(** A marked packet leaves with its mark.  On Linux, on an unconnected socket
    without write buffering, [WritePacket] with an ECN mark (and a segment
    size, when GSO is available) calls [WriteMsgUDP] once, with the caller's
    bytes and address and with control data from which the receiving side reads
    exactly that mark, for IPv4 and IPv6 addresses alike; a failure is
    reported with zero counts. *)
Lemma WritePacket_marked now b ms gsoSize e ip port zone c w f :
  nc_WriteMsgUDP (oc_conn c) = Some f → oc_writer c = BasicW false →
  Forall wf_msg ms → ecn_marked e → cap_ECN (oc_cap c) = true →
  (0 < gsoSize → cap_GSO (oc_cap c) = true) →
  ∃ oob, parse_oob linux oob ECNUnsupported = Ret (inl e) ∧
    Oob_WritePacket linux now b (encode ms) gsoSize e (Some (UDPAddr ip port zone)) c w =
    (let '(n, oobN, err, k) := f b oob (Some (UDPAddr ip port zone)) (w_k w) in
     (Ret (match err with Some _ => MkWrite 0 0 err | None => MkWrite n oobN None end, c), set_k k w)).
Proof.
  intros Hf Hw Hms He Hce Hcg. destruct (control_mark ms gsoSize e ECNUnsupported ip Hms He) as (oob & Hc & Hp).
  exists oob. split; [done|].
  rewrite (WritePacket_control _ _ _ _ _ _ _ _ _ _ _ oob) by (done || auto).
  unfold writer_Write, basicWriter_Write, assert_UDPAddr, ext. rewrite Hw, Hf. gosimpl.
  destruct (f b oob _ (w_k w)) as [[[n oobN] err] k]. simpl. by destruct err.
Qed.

---

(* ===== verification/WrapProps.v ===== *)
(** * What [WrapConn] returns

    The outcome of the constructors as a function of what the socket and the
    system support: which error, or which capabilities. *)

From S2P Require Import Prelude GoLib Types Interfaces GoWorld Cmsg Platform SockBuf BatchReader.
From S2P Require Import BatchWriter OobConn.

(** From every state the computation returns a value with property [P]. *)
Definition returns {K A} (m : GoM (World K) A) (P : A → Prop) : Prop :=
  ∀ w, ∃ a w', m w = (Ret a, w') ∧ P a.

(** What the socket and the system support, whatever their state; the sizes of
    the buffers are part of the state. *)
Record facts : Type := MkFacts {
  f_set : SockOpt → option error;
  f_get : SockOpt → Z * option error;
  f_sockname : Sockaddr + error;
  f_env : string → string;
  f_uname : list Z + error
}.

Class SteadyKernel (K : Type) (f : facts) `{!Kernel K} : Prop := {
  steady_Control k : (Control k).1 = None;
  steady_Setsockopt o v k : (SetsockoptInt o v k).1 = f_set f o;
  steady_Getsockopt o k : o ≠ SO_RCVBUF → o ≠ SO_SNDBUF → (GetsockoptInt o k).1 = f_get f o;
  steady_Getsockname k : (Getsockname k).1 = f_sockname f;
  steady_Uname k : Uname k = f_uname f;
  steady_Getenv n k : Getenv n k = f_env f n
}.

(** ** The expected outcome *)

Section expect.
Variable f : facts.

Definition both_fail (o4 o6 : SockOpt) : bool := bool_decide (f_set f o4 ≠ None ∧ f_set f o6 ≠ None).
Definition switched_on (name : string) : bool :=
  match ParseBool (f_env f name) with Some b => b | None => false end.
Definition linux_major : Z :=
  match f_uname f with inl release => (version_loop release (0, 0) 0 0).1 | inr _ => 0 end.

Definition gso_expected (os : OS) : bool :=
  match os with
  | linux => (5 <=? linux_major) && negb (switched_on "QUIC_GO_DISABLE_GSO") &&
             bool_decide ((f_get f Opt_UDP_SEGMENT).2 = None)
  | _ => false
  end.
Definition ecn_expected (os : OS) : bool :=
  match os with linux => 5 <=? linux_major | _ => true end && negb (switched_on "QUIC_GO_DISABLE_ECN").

▶ REQUIRED ACTION:
Please give back, exactly as it stands above, the stretch from the line with "(0 < gsoSize → cap_GSO (oc_cap c) = true) →" through the line with "rewrite (WritePacket_control _", and no line outside it.

▶ OUTPUT OF THE TASK:
  (0 < gsoSize → cap_GSO (oc_cap c) = true) →
  ∃ oob, parse_oob linux oob ECNUnsupported = Ret (inl e) ∧
    Oob_WritePacket linux now b (encode ms) gsoSize e (Some (UDPAddr ip port zone)) c w =
    (let '(n, oobN, err, k) := f b oob (Some (UDPAddr ip port zone)) (w_k w) in
     (Ret (match err with Some _ => MkWrite 0 0 err | None => MkWrite n oobN None end, c), set_k k w)).
Proof.
  intros Hf Hw Hms He Hce Hcg. destruct (control_mark ms gsoSize e ECNUnsupported ip Hms He) as (oob & Hc & Hp).
  exists oob. split; [done|].
  rewrite (WritePacket_control _ _ _ _ _ _ _ _ _ _ _ oob) by (done || auto).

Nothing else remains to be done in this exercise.